Непейвода словно о чём-то догадался.

— Дай-ка я послушаю твоими пальцами, — сказал он. — Не бойся, она не взорвётся. Дай сюда руки. Покажи, как ты её нёс? Вот так?

Пышта уцепился за ящичек.

— Я сжимал крепко, чтоб не уронить… — И кончики его пальцев опять побелели от напряжения.

А Непейвода поверх его пальцев положил свои, большие. И тогда они оба ясно почуяли: тут-тут-тут-тут…
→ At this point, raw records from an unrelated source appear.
Lemma sort_spec c silent w cmp :
  comparator (the_collection w c) = Some cmp →
  sort c silent w
  = Ret tt (more_log
      (if silent then []
       else Published (OCollection c) "refresh" [ACollection c]
            :: c_calls c [ACollection c]
                 (with_collection c (λ C,
                    set_models (sortBy (models C) (criterion cmp w)) C) w)
                 (listeners (c_events (the_collection w c)) "refresh")
            ++ c_calls c [AStr "refresh"; ACollection c]
                 (with_collection c (λ C,
                    set_models (sortBy (models C) (criterion cmp w)) C) w)
                 (listeners (c_events (the_collection w c)) "all"))
      (with_collection c (λ C,
         set_models (sortBy (models C) (criterion cmp w)) C) w)).
Proof.
  intros Hcmp. unfold sort. rewrite Hcmp.
  destruct silent.
  - f_equal. unfold more_log. rewrite app_nil_r.
    by destruct (with_collection _ _ _).
  - rewrite c_trigger_eq by done.
    by rewrite the_collection_with_collection_eq.
Qed.

(** X20: [sort] on a collection without comparator throws and changes
    nothing. With a comparator it returns, the models are the same
    models in ascending order of the comparator, and exactly as they
    were when they were in that order already; [length], the indexes
    and the models themselves are as before, and the collection
    publishes one [refresh] with itself, or nothing when silent. *)
Theorem X20_sort c silent w :
  match comparator (the_collection w c) with
  | None =>
      sort c silent w
      = Throw (Error "Cannot sort a set without a comparator" VUndefined) w
  | Some cmp =>
      ∃ w',
        sort c silent w = Ret tt w' ∧
        models (the_collection w' c) ≡ₚ models (the_collection w c) ∧
        in_order c cmp w' ∧
        (in_order c cmp w →
         models (the_collection w' c) = models (the_collection w c)) ∧
        c_length (the_collection w' c) = c_length (the_collection w c) ∧
        _byId (the_collection w' c) = _byId (the_collection w c) ∧
        _byCid (the_collection w' c) = _byCid (the_collection w c) ∧
        model_heap w' = model_heap w ∧
        published_by (OCollection c) (since w w')
        = (if silent then [] else [("refresh", [ACollection c])])
  end.
Proof.
  destruct (comparator (the_collection w c)) as [cmp|] eqn:Hcmp.
  2:{ unfold sort. by rewrite Hcmp. }
  rewrite (sort_spec _ _ _ _ Hcmp). eexists. split; [done|].
  rewrite the_collection_more_log, the_collection_with_collection_eq. simpl.
  split; [apply sortBy_perm|].
  split.
  { unfold in_order.
    rewrite the_collection_more_log, the_collection_with_collection_eq. simpl.
    apply (ascending_ext (criterion cmp w)); [done|]. apply sortBy_ascending. }
  split; [intros Hord; by apply sortBy_sorted|].
  repeat (split; [done|]).
  unfold since, more_log. cbn [log with_collection]. rewrite drop_app_length.
  destruct silent; [done|]. simpl. rewrite decide_True by done.
  by rewrite published_by_app, !published_by_c_calls.
Qed.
— А-а, понятно, — сказал тракторист. — Ты сильно сжимал. Пальцы пульсировали. От напряжения. Кровь в них стучала, понимаешь? Повторяла стук твоего сердца. — Он повертел Штуку в руках. — Это не мина, сынок. Нет.

— Не мина?

Пышта сразу очень устал. Как поезд, пронёсся в памяти весь его длинный путь. Мелькнула улица без огонька, где он прощался со всеми людьми, и сумеречное поле, где он уберёг ростки хлеба, и тёмные, неосвещённые коровники… Ноги, на которых он так долго шагал, сразу заныли, и руки, которые так крепко сжимали проклятую Штуку, беспомощно шевельнулись. Не мина! А ему было так страшно. Только заяц мог испугаться простого ящичка…

Захотелось плакать. Но он так устал, что даже заплакать не мог. И он просто присел на пенёк.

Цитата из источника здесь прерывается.